> [Task brief]: Pick each line containing the word "float" out of the data below.

> [Supplied data]:
(** * Weather dashboard: classification, window selection, advisories

    A shallow embedding of [app.py], the Streamlit weather dashboard.  The
    script fetches a forecast payload, picks a theme from the WMO weather
    code, selects the hourly window that starts "now", derives a friendly
    message and a list of alerts, and renders cards, charts and a table.

    Modelling conventions.
    - A JSON number is a rational [Q]; a pandas cell of a float column is a
      [num], a rational or [NaN] (the missing value, [pd.notna] is false on
      it).  Every ordering comparison with [NaN] is false, as in Python.
    - A timestamp is a [Z], seconds since the epoch; [timedelta(hours=h)] is
      [3600 * h] seconds.  Parsing of ISO strings by [pd.to_datetime] is not
      part of the model: the payload carries the timestamps themselves.
    - A dict used as a lookup table is a [gmap]; a [DataFrame] is the ordered
      list of its named columns, each a datetime column or a float column.
      The API sends timestamps under [time], [sunrise] and [sunset] and
      numbers elsewhere; where a step of the model finds a column of the
      other kind it reports a [TypeError] at that step, which marks the edge
      of the payloads modelled.
    - Python exceptions are values of [exn]; a computation that may raise
      returns a [result].  The script itself runs in [St], an exception monad
      that also threads the page written so far, so that a run that raises
      still shows what was written before. *)

From Stdlib Require Import ZArith QArith Qround String List Lia Lqa.
From stdpp Require Import base gmap strings list sorting.

Open Scope string_scope.
Open Scope list_scope.
Open Scope Z_scope.

(** ** Exceptions and results *)

Inductive exn : Type :=
| NameError
| KeyError
| IndexError
| TypeError
| ValueError
| AttributeError.

Inductive result (A : Type) : Type :=
| Ok (a : A)
| Raise (e : exn).

Arguments Ok {A} a.
Arguments Raise {A} e.

#[global] Instance result_ret : MRet result := fun A a => Ok a.

#[global] Instance result_bind : MBind result := fun A B k r =>
  match r with
  | Ok a => k a
  | Raise e => Raise e
  end.

(** ** Numbers *)

Inductive num : Type :=
| Fin (q : Q)
| NaN.

(** [x > k], [x < k] and [x >= k] against a literal threshold [k]. *)
Definition num_gt (x : num) (k : Q) : bool :=
  match x with
  | Fin q => negb (Qle_bool q k)
  | NaN => false
  end.

Definition num_lt (x : num) (k : Q) : bool :=
  match x with
  | Fin q => negb (Qle_bool k q)
  | NaN => false
  end.

Definition num_ge (x : num) (k : Q) : bool :=
  match x with
  | Fin q => Qle_bool k q
  | NaN => false
  end.

(** [int(x)] on a finite float truncates toward zero. *)
Definition py_int (q : Q) : Z :=
  if Qle_bool 0 q then Qfloor q else Qceiling q.

(** ** Themes and WMO codes *)

Record Theme : Type := mkTheme {
  c1 : string;
  c2 : string;
  c3 : string;
  emoji : string;
  name : string
}.

Definition CONDITION_THEMES : gmap string Theme :=
  list_to_map [
    ("clear",  mkTheme "#657c87" "#9e978a" "#c78868" "☀️" "Clear");
    ("cloudy", mkTheme "#90A5BA" "#5B7BAA" "#124E82" "⛅" "Cloudy");
    ("fog",    mkTheme "#ccb297" "#ae9377" "#231b12" "🌫️" "Fog");
    ("rain",   mkTheme "#4e5d7a" "#5b7ac0" "#8ec5fc" "🌧️" "Rain");
    ("storm",  mkTheme "#2d3748" "#4b5563" "#111827" "⛈️" "Storm");
    ("snow",   mkTheme "#92e6f6" "#c3e7ff" "#ffffff" "❄️" "Snow")
  ].
Lemma expired_ban_is_lifted_by_next_request_witness :
  bans wFar !! generateKey cfgBan2 reqA = Some banFar ∧
  b_expiresAt banFar < Date_now (Host := hostOf [90000000]) (reads wFar) ∧
  bans (middleware (host := hostOf [90000000]) cfgBan2 false reqA wFar).2
    !! "a"%string = None ∧
  middleware (host := hostOf [90000000]) cfgBan2 false reqA wFar
  = (Next,
     (isRateLimited (host := hostOf [90000000]) cfgBan2 "a" reqA
        {| requests := requests wFar; violations := violations wFar;
           bans := delete "a"%string (bans wFar); reads := S (reads wFar) |}).2).
Proof.
  assert (bans wFar !! generateKey cfgBan2 reqA = Some banFar) as Hb
    by (vm_compute; reflexivity).
  assert (b_expiresAt banFar < Date_now (Host := hostOf [90000000]) (reads wFar))
    as Ht by (vm_compute; reflexivity).
  assert (generateKey cfgBan2 reqA ∉ whitelist cfgBan2) as Hwl
    by (vm_compute; apply not_elem_of_nil).
  assert (generateKey cfgBan2 reqA ∉ blacklist cfgBan2) as Hbl
    by (vm_compute; apply not_elem_of_nil).
  split; [exact Hb|]. split; [exact Ht|]. split; [vm_compute; reflexivity|].
  apply (proj1 (proj2 (proj2 (expired_ban_is_lifted_by_next_request
           (host := hostOf [90000000]) cfgBan2 false reqA wFar banFar
           eq_refl eq_refl Hwl Hbl Hb Ht)))).
  vm_compute. reflexivity.
Defined.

> [Solution to the problem]:
    - A JSON number is a rational [Q]; a pandas cell of a float column is a
      list of its named columns, each a datetime column or a float column.
(** [int(x)] on a finite float truncates toward zero. *)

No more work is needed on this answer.